:: WHAT IS BEING ASKED ::
Please give back word for word the lines below, from the first one through the one with "functions in a".

:: MATERIALS PROVIDED ::
(** * Manager gateway of Backend.AI: status gate, status watch loop,
      announcements, scheduler operations and the health-check fan-out.

    A shallow embedding of [src/ai/backend/gateway/manager.py].  Handlers are
    functions in a small state-and-exception monad over a [World] holding what
    the handlers reach through [request.app]: the configuration store (etcd),
    the memo of [get_manager_status], the [agents] table, the session
    registry, and a chronological log of the side effects performed. *)

From Stdlib Require Import ZArith String List Lia.
From stdpp Require Import base option list gmap strings fin_maps fin_sets relations.

Local Open Scope string_scope.
Local Open Scope list_scope.
Local Open Scope nat_scope.
Set Warnings "-register-all".

(** ** Data model *)

(** JSON values: request bodies, health payloads and response bodies.  An
    object keeps its keys in insertion order, as a Python [dict] does. *)
Inductive json :=
  | JNull
  | JBool (b : bool)
  | JNum (z : Z)
  | JStr (s : string)
  | JList (l : list json)
  | JObj (o : list (string * json)).

(** Python truth value of a decoded JSON value ([if force_kill:]). *)
Definition truthy (v : json) : bool :=
  match v with
  | JNull => false
  | JBool b => b
  | JNum z => negb (z =? 0)%Z
  | JStr s => negb (String.eqb s "")
  | JList l => negb (bool_decide (l = []))
  | JObj o => negb (bool_decide (o = []))
  end.

(** [d[k]] / [k in d] on an insertion-ordered dict. *)
Fixpoint dict_get (k : string) (d : list (string * json)) : option json :=
  match d with
  | [] => None
  | (k', v) :: d' => if String.eqb k k' then Some v else dict_get k d'
  end.

(** [d[k] = v]: an existing key keeps its position, a new key goes last. *)
Fixpoint dict_set (k : string) (v : json) (d : list (string * json))
  : list (string * json) :=
  match d with
  | [] => [(k, v)]
  | (k', v') :: d' =>
      if String.eqb k k' then (k', v) :: d' else (k', v') :: dict_set k v d'
  end.

(** [d.update(other)]. *)
Definition dict_update (d other : list (string * json)) : list (string * json) :=
  fold_left (λ acc kv, dict_set kv.1 kv.2 acc) other d.

(** Modelled from the spec: the [ManagerStatus] enumeration is declared in the
    package's [__init__], outside this file; the spec gives it "at least
    RUNNING and FROZEN; extensible".  [OtherStatus] stands for any further
    member. *)
Inductive ManagerStatus :=
  | RUNNING
  | FROZEN
  | OtherStatus (name : string).

#[global] Instance ManagerStatus_eq_dec : EqDecision ManagerStatus.
Proof. solve_decision. Defined.

#[global] Instance ManagerStatus_countable : Countable ManagerStatus.
Proof.
  refine (inj_countable'
    (λ s, match s with
          | RUNNING => inl true
          | FROZEN => inl false
          | OtherStatus n => inr n
          end)
    (λ c, match c with
          | inl true => RUNNING
          | inl false => FROZEN
          | inr n => OtherStatus n
          end) _).
  by intros [].
Defined.

(** Modelled from the spec: [AgentStatus] lives in the models package; the
    health check only tells ALIVE rows from the others. *)
Inductive AgentStatus :=
  | ALIVE
  | OtherAgentStatus (name : string).

#[global] Instance AgentStatus_eq_dec : EqDecision AgentStatus.
Proof. solve_decision. Defined.

(** [class SchedulerOps(enum.Enum)]. *)
Inductive SchedulerOps :=
  | INCLUDE_AGENTS
  | EXCLUDE_AGENTS.

#[global] Instance SchedulerOps_eq_dec : EqDecision SchedulerOps.
Proof. solve_decision. Defined.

:: SOLUTION TO THIS EXERCISE ::
(** * Manager gateway of Backend.AI: status gate, status watch loop,
      announcements, scheduler operations and the health-check fan-out.

    A shallow embedding of [src/ai/backend/gateway/manager.py].  Handlers are
    functions in a small state-and-exception monad over a [World] holding what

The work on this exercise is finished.